The Unthanks Here's The Tender Coming (EMI)
The three adjectives in the headline are taken from Lucky Gilchrist, a spellbinding track on the Unthanks' new album that marks the death of a Glaswegian friend of Rachel Unthank, Gary Gilchrist. They could also apply to the album.
Here's The Tender Coming is the complete answer to those who cried "can't sing", "not folk", "commercial sellouts" and the rest during the strange debate - especially at Mudcat - that led to Salut! Live's gripping interview with Rachel 20 months ago.
It may be a function of age, but I need time before I can fully appreciate some new releases. Bob Fox mocks me to this day over my initially measured verdict on Dreams Never Leave You, which I went on to make my album of 2000. I had to hold up my hands: it simply grew and grew on me.
I still have some difficulties with the Unthanks' first album, Cruel Sister. But this is quite different. Perhaps the instant appeal had something to do with playing it at full blast while driving through beautiful Richmond Park. Maybe I am just a sucker for the seductive singing, with irresistible North-eastern accents, of Rachel and her sister Becky. I could even be right in an early impression that the album owes a little to hints of a Geordified The Celts. Some would regard that as a slight, but I am not among them and would sooner listen to Enya any day than what became of Clannad. Lucky Gilchrist's name is chanted almost in football terrace fashion, which also works perfectly for me, despite the tribal distinction that divides the Unthanks and Sunderland-supporting Salut! Live.
Looking for an outstanding performance on an album of such integrity, substance and flair is a tough challenge. Fed on a diet of classic versions by Nic Jones, June Tabor, Mary Black and Sinead O'Connor, I approached Becky's reading of Annachie Gordon with a trace of uncertainty. I had no need to worry. The phrasing and timing are exquisite, adding even more power and agony than usual to this wonderful but tragic ballad. And feel the suspense created by the solemn, dramatic instrumentation with an extraordinary array of tools from chime bars, "dampened piano" and tubular bells to Chinese temple gongs.
But even that is not, for me, the standout track.

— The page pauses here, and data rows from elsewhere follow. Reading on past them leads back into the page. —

(* ===== verification/BrokerIdentity.v ===== *)
(** The credential broker's identity boundary
    (services/credential-broker/identity/identity.go): canonical ids, the actor
    an assertion carries, and the signed assertions themselves.  Base64, JSON,
    SHA-256 and Ed25519 are operations of the class [AssertionCodec]. *)
From stdpp Require Import base gmap strings list.
From Stdlib Require Import Ascii String.
From S2P Require Import Prelude GoStrings.
Local Open Scope string_scope.

(** [^[a-z][a-z0-9_-]{0,39}$] *)
Definition ValidID (s : string) : bool :=
  match_ident is_lower
    (λ c, is_lower c || is_digit c || is_char "_" c || is_char "-" c) 39 s.

Record Actor := mkActor {
  a_PrincipalID : string;
  a_ContextID : string;
  a_RuntimeID : string;
  a_ExternalIdentityID : string;
  a_ConversationID : string;
  a_PolicyVersion : string;
  a_ContextManager : bool;
  a_BindingID : string;
  a_WorkloadID : string;
}.

(** [identity.Actor{}] *)
Definition zero_actor : Actor := mkActor "" "" "" "" "" "" false "" "".

Definition Actor_Valid (a : Actor) : bool :=
  if negb (ValidID (a_PrincipalID a)) || negb (ValidID (a_ContextID a))
     || negb (ValidID (a_RuntimeID a)) || (a_PolicyVersion a == "")
     || (128 <? len (a_PolicyVersion a))%Z
  then false
  else forallb (λ s, negb ((s != "") && negb (ValidID s)))
         [a_ExternalIdentityID a; a_ConversationID a; a_BindingID a; a_WorkloadID a].

Record Claims := mkClaims {
  c_Version : Z;
  c_KeyID : string;
  c_Issuer : string;
  c_Audience : string;
  c_IssuedAt : Z;
  c_ExpiresAt : Z;
  c_Method : string;
  c_RequestURI : string;
  c_BodySHA256 : string;
  c_Actor : Actor;
}.

Record TrustedKey := mkTrustedKey {
  k_PublicKey : string;
  k_Issuer : string;
  k_Audiences : list string;
}.

(** Both clock fields are [int64], and JSON carries valid UTF-8 only. *)
Definition actor_strings (a : Actor) : list string :=
  [a_PrincipalID a; a_ContextID a; a_RuntimeID a; a_ExternalIdentityID a;
   a_ConversationID a; a_PolicyVersion a; a_BindingID a; a_WorkloadID a].
Definition claims_strings (c : Claims) : list string :=
  [c_KeyID c; c_Issuer c; c_Audience c; c_Method c; c_RequestURI c; c_BodySHA256 c]
  ++ actor_strings (c_Actor c).
Definition claims_wf (c : Claims) : Prop :=
  in_i64 (c_IssuedAt c) ∧ in_i64 (c_ExpiresAt c) ∧
  forallb utf8_valid (claims_strings c) = true.

(** [ed25519.PrivateKey.Public]: the second half of the private key. *)
Definition ed_public (key : string) : string := String.substring 32 32 key.

(** Codecs and signatures used by [Sign] and [Verify]. [ed_new_key] is
    [ed25519.NewKeyFromSeed]: a signature verifies under the public half of a key
    made from a seed, and nothing is said of 64 bytes whose halves do not match. *)
Class AssertionCodec := {
  b64_encode : string → string;
  b64_decode : string → option string;
  claims_marshal : Claims → string;
  claims_decode : string → option Claims;
  sha256_hex : string → string;
  ed_new_key : string → string;
  ed_sign : string → string → string;
  ed_verify : string → string → string → bool;
  b64_round_trip : ∀ s, b64_decode (b64_encode s) = Some s;
  b64_no_dot : ∀ s, sep_free "." (b64_encode s) = true;
  claims_round_trip : ∀ c, claims_wf c → claims_decode (claims_marshal c) = Some c;
  claims_decode_wf : ∀ s c, claims_decode s = Some c → claims_wf c;
  ed_key_size : ∀ seed, len seed = 32%Z → len (ed_new_key seed) = 64%Z;
  ed_correct : ∀ seed m, len seed = 32%Z →
    ed_verify (ed_public (ed_new_key seed)) m (ed_sign (ed_new_key seed) m) = true;
}.

Section Assertions.
Context {AC : AssertionCodec}.

Definition Hash (body : string) : string := sha256_hex body.

Definition assertion_prefix : string := "hermes-credential-broker/assertion/v1.".

Definition with_version (v : Z) (c : Claims) : Claims :=
  mkClaims v (c_KeyID c) (c_Issuer c) (c_Audience c) (c_IssuedAt c) (c_ExpiresAt c)
    (c_Method c) (c_RequestURI c) (c_BodySHA256 c) (c_Actor c).

(** [Sign]: [None] is [ErrUnauthorized]. *)
Definition Sign (key : string) (c : Claims) : option string :=
  if (len key != 64%Z) || negb (Actor_Valid (c_Actor c)) then None
  else
    let c := with_version 1 c in
    let payload := b64_encode (claims_marshal c) in
    let sig := ed_sign key (assertion_prefix ++ payload) in
    Some (payload ++ "." ++ b64_encode sig).

(** The checks of [Verify] on the decoded claims, at clock [now] (seconds). *)
Definition claims_acceptable (k : TrustedKey) (c : Claims) (audience : string) (now : Z) : bool :=
  negb ((c_Version c != 1%Z) || (c_Issuer c != k_Issuer k) || (c_Audience c != audience)
        || (c_ExpiresAt c <=? now)%Z
        || (i64 (now + 5) <? c_IssuedAt c)%Z
        || (c_ExpiresAt c <=? c_IssuedAt c)%Z
        || (120 <? i64 (c_ExpiresAt c - c_IssuedAt c))%Z
        || (c_IssuedAt c <? i64 (now - 120))%Z).

(** [Verify]: [None] is [ErrUnauthorized]; [now] is [now.Unix()]. *)
Definition Verify (keys : gmap string TrustedKey) (now : Z)
    (token audience method uri body : string) : option Actor :=
  if (4096 <? len token)%Z then None
  else
    match split_on "." token with
    | [p0; p1] =>
        payload ← b64_decode p0;
        sig ← b64_decode p1;
        c ← claims_decode payload;
        k ← keys !! c_KeyID c;
        if (len (k_PublicKey k) != 32%Z) || negb (existsb (λ x, x == audience) (k_Audiences k))
        then None
        else if negb (ed_verify (k_PublicKey k) (assertion_prefix ++ p0) sig) then None
        else if negb (claims_acceptable k c audience now) then None
        else if (c_Method c != method) || (c_RequestURI c != uri)
                || (c_BodySHA256 c != Hash body) || negb (Actor_Valid (c_Actor c)) then None
        else if (audience == "broker:runtime")
                && (negb (ValidID (a_BindingID (c_Actor c)))
                    || negb (ValidID (a_WorkloadID (c_Actor c)))) then None
        else Some (c_Actor c)
    | _ => None
    end.
End Assertions.

Section AssertionFacts.
Context {AC : AssertionCodec}.

Lemma claims_acceptable_window k c audience now :
  claims_wf c → (120 ≤ now < 2 ^ 62)%Z →
  claims_acceptable k c audience now = true →
  (c_ExpiresAt c - c_IssuedAt c ≤ 120 ∧ c_IssuedAt c - 5 ≤ now ∧
   now < c_ExpiresAt c ∧ now - 120 ≤ c_IssuedAt c)%Z.
Proof.
  intros (Hi & He & _) Hnow. unfold claims_acceptable.
  intros H%negb_true_iff.
  repeat match goal with H : _ || _ = false |- _ => apply orb_false_iff in H as [H ?] end.
  rewrite ?Z.leb_gt, ?Z.ltb_ge in *.
  go_int. lia.
Qed.

Lemma Verify_inv keys now token audience method uri body a :
  Verify keys now token audience method uri body = Some a →
  ∃ p0 p1 payload sig c k,
    split_on "." token = [p0; p1] ∧
    b64_decode p0 = Some payload ∧ b64_decode p1 = Some sig ∧
    claims_decode payload = Some c ∧ keys !! c_KeyID c = Some k ∧
    audience ∈ k_Audiences k ∧
    ed_verify (k_PublicKey k) (assertion_prefix ++ p0) sig = true ∧
    claims_acceptable k c audience now = true ∧
    c_Method c = method ∧ c_RequestURI c = uri ∧ c_BodySHA256 c = Hash body ∧
    Actor_Valid a = true ∧ c_Actor c = a ∧
    (audience = "broker:runtime" → ValidID (a_BindingID a) = true ∧ ValidID (a_WorkloadID a) = true).
Proof.
  unfold Verify. case_match; [done|].
  destruct (split_on "." token) as [|p0 [|p1 [|]]] eqn:Hsplit; try done.
  destruct (b64_decode p0) as [payload|] eqn:Hp0; simpl; [|done].
  destruct (b64_decode p1) as [sig|] eqn:Hp1; simpl; [|done].
  destruct (claims_decode payload) as [c|] eqn:Hc; simpl; [|done].
  destruct (keys !! c_KeyID c) as [k|] eqn:Hk; simpl; [|done].
  destruct (_ || negb (existsb _ _)) eqn:Haud; [done|].
  destruct (ed_verify _ _ _) eqn:Hsig; simpl; [|done].
  destruct (claims_acceptable _ _ _ _) eqn:Hacc; simpl; [|done].
  destruct (_ || _ || _ || negb _) eqn:Hbind; [done|].
  destruct (_ && _) eqn:Hrt; [done|]. intros [= <-].
  apply orb_false_iff in Haud as [_ (x & Hx & ->%bool_decide_eq_true)%negb_false_iff%existsb_exists].
  repeat (apply orb_false_iff in Hbind as [Hbind ?]).
  repeat match goal with H : negb _ = false |- _ => apply negb_false_iff in H end.
  repeat match goal with H : bool_decide _ = true |- _ => apply bool_decide_eq_true in H end.
  exists p0, p1, payload, sig, c, k. apply list_elem_of_In in Hx.
  repeat (split; [done|]). intros ->.
  rewrite bool_decide_eq_true_2 in Hrt by done. simpl in Hrt.
  apply orb_false_iff in Hrt as [? ?]. by split; apply negb_false_iff.
Qed.
End AssertionFacts.
(** [Route.Allows] *)
Definition Allows (r : Route) (method p : string) : bool :=
  if negb (str_in (r_Methods r) method) || negb (SafeRelative p) then false
  else existsb (λ prefix, (prefix == "/") || (p == prefix) || HasPrefix p (prefix ++ "/"))
         (r_PathPrefixes r).

(** * Compatibility *)

Definition str_le (a b : string) : Prop := String.leb a b = true.
Global Instance str_le_dec : RelDecision str_le := λ a b, decide (String.leb a b = true).

(** [slices.SortFunc(fs, by ID)]: field ids of a contract are distinct, so every
    sorting algorithm gives this list. *)
Definition field_le (x y : Field) : Prop := str_le (f_ID x) (f_ID y).
Global Instance field_le_dec : RelDecision field_le := λ x y, str_le_dec (f_ID x) (f_ID y).

Definition same_field (x y : Field) : bool :=
  (f_ID x == f_ID y) && (f_Kind x == f_Kind y) && Bool.eqb (f_Required x) (f_Required y)
  && (f_MaxBytes x =? f_MaxBytes y)%Z.

Fixpoint same_fields (l1 l2 : list Field) : bool :=
  match l1, l2 with
  | [], [] => true
  | x :: l1', y :: l2' => same_field x y && same_fields l1' l2'
  | _, _ => false
  end.

Definition Compatible (a b : Contract) : bool :=
  if (ct_OAuthProvider a != ct_OAuthProvider b)
     || negb (List.length (ct_Fields a) =? List.length (ct_Fields b))%nat then false
  else same_fields (merge_sort field_le (ct_Fields a)) (merge_sort field_le (ct_Fields b)).
(* ===== verification/BrokerRefine.v ===== *)
(** Every critical section of the broker's code takes steps of the
    specification: one lemma per operation of BrokerCore.v, Enrollment.v,
    Grants.v and BrokerRuntime.v. *)
From stdpp Require Import base gmap strings list relations pretty.
From Stdlib Require Import Ascii String.
From S2P Require Import Prelude GoStrings BrokerIdentity Contract BrokerTypes BrokerCore Enrollment Grants BrokerRuntime BrokerSpec BrokerInv BrokerSim.
Local Open Scope string_scope.

Section Refine.
Context {J MT PW : Type} `{World} `{!MonotoneClock} `{Digests} `{Codecs} `{Unicode}.
Context `{JournalOps J} `{Materializer MT} `{Providers PW} `{TokenEndpoint PW}.
Variable cfg : Config.
Variable cat0 : gmap string Contract.
Variable c0 : Core.
Hypothesis HI0 : Inv (cf_DirectForm cfg) cat0 c0.

Abbreviation B := (Broker J MT PW).
Abbreviation BM := (M (Broker J MT PW) BErr).
Abbreviation sim := (sim cfg c0).
Abbreviation simulated := (simulated cfg c0).
Implicit Types b : B.

(** ** What the invariant says of the current tables *)

Lemma sim_request t b k r :
  sim t b → requests b !! k = Some r → request_ok (catalog b) (credentials b) k r.
Proof. intros Hsim. apply (rs_each _ (inv_requests _ _ _ (sim_inv _ _ _ HI0 _ _ Hsim))). Qed.
Lemma sim_credential t b k c :
  sim t b → credentials b !! k = Some c → credential_ok (catalog b) k c.
Proof. intros Hsim. apply (inv_credentials _ _ _ (sim_inv _ _ _ HI0 _ _ Hsim)). Qed.
Lemma sim_grant t b k g :
  sim t b → grants b !! k = Some g → grant_ok (catalog b) (credentials b) k g.
Proof. intros Hsim. apply (gs_each _ (inv_grants _ _ _ (sim_inv _ _ _ HI0 _ _ Hsim))). Qed.
Lemma sim_session t b k s : sim t b → sessions b !! k = Some s → s_Hash s = k.
Proof. intros Hsim. apply (ss_each _ _ (inv_sessions _ _ _ (sim_inv _ _ _ HI0 _ _ Hsim))). Qed.
Lemma sim_lease t b k l : sim t b → leases b !! k = Some l → lease_ok (dur b) k l.
Proof. intros Hsim. apply (ls_each _ _ (inv_leases _ _ _ (sim_inv _ _ _ HI0 _ _ Hsim))). Qed.

(** ** Reads *)

Lemma sim_Sweep t b : sim t b → wp Sweep simulated b.
Proof.
  intros Hsim. apply wp_sweepLocked. intros b' (Hq & _ & Hsub). exists t. by eapply sim_drop.
Qed.

Lemma sim_GetRequest t b a id : sim t b → wp (GetRequest a id) simulated b.
Proof. intros Hsim. unfold GetRequest. wp_run; sim_here. Qed.
Lemma sim_GetCredential t b a id : sim t b → wp (GetCredential a id) simulated b.
Proof. intros Hsim. unfold GetCredential. wp_run; sim_here. Qed.
Lemma sim_GetGrant t b a id : sim t b → wp (GetGrant a id) simulated b.
Proof. intros Hsim. unfold GetGrant. wp_run; sim_here. Qed.
Lemma sim_GetEvents t b a after limit : sim t b → wp (GetEvents a after limit) simulated b.
Proof. intros Hsim. unfold GetEvents. wp_run; sim_here. Qed.
Lemma sim_RecoveryRefs t b : sim t b → wp RecoveryRefs simulated b.
Proof. intros Hsim. unfold RecoveryRefs. wp_run; sim_here. Qed.
Lemma sim_Catalog t b : sim t b → wp Catalog simulated b.
Proof. intros Hsim. unfold Catalog. wp_run; sim_here. Qed.
Lemma sim_Close t b : sim t b → wp Close simulated b.
Proof.
  intros Hsim. unfold Close. wp_run; try sim_here.
  exists t. apply (sim_quiet _ _ _ _ _ Hsim); [|simpl; lia]. unfold core. simpl. by rewrite jr_close_records.
Qed.

(** ** Requests *)

(** A change of a request's status within its life cycle. *)
Lemma wp_commit_request t b e k r r' o (Q : res BErr Z → B → Prop) :
  sim t b → requests b !! k = Some r → r_fixed r' = r_fixed r →
  status_step (r_status r) (r_status r') = true →
  (∀ b', sim t b' → Q (Err ErrUnavailable) b') → (∀ b' n, sim t b' → Q (Ok n) b') →
  wp (commit (mkMutation e (Some r') None None None None o None)) Q b.
Proof.
  intros Hsim Hr Hfix Hst Herr Hok.
  pose proof (ro_id _ _ _ _ (sim_request _ _ _ _ Hsim Hr)) as Hid.
  sim_commit_step; [|..|by eauto|by eauto].
  - by apply (ok_request _ _ _ _ _ r); [rewrite Hid|..].
  - apply mints_old; simpl; try done. intros ? [= <-].
    rewrite (sm_id _ _ (r_fixed_same _ _ Hfix)), Hid. by eexists.
Qed.

Lemma open_cancels s : s ∈ request_statuses → s ≠ "canceled" → s ≠ "ready" →
  status_step s "canceled" = true.
Proof.
  intros Hin Hc Hr. unfold status_step. apply orb_true_intro. right.
  apply andb_true_iff. split; [|done]. apply str_in_elem. set_solver.
Qed.

Lemma sim_CancelRequest t b a id : sim t b → wp (CancelRequest a id) simulated b.
Proof.
  intros Hsim. unfold CancelRequest. wp_run; try sim_here. guards.
  rename select (requests b !! id = Some _) into Hr.
  eapply (wp_commit_request t); [sim_here|exact Hr|done| |intros; wp_run; sim_here..].
  apply open_cancels; [|done..]. apply (ro_status _ _ _ _ (sim_request _ _ _ _ Hsim Hr)).
Qed.

(** Commit a change of a credential, drop its leases, go on. *)
Lemma wp_commit_invalidate {A} t b m id (k : BM A) Q :
  sim t b →
  commit_ok (cf_DirectForm cfg) (dur b) (leases b) t m (without_credential id (leases b)) →
  mints b b m →
  (∀ e b', sim t b' → Q (Err e) b') →
  (∀ b', sim t b' → dur b' = dapply m (next_seq (jr_records (jrn b))) (dur b) →
     leases b' = without_credential id (leases b) → wp k Q b') →
  wp (commit m) (λ r b', match r with
    | Ok _ => wp (invalidateCredential id ;; k) Q b'
    | Err e => Q (Err e) b' end) b.
Proof.
  intros Hsim Hok Hm Herr Hret.
  eapply (wp_commit_drop _ _ t b m (λ l, l_CredentialID (lr_View l) == id)
    _ (λ r b', match r with Ok _ => wp k Q b' | Err e => Q (Err e) b' end));
    [done|by rewrite without_credential_filter|done|by auto|..].
  - intros b' Hs Hd Hl. rewrite without_credential_filter in Hl. by apply Hret.
  - intros b' n Hwp. apply wp_bind, Hwp.
Qed.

Anyone who has ever doubted the scale of human suffering in the mines, chimneys, factories, mills and fields of Victorian Britain should be made to listen to The Testament of Patience Kershaw, a quite remarkable work based on the words of a 17-year-old girl to a Royal Commission on children's employment in 1842.
The appalling existence described, with a mixture of exaggerated courtesy and grim honesty, could have made for difficult listening. But Rachel has turned it into a triumph of gritty, understated polemic and done great justice to a tremendous song.
Becky's Nobody Knew She Was There, Ewan MacColl's portrayal of another woman's hard life, as a cleaner, and the sisters' vocal interplay with Niopha Keegan on Graham Miles's Sad February are also strong elements. In truth, though, there's nothing I would wish to change in what is an excellently sung, magically produced (by Adrian McNally) and fascinating folk record.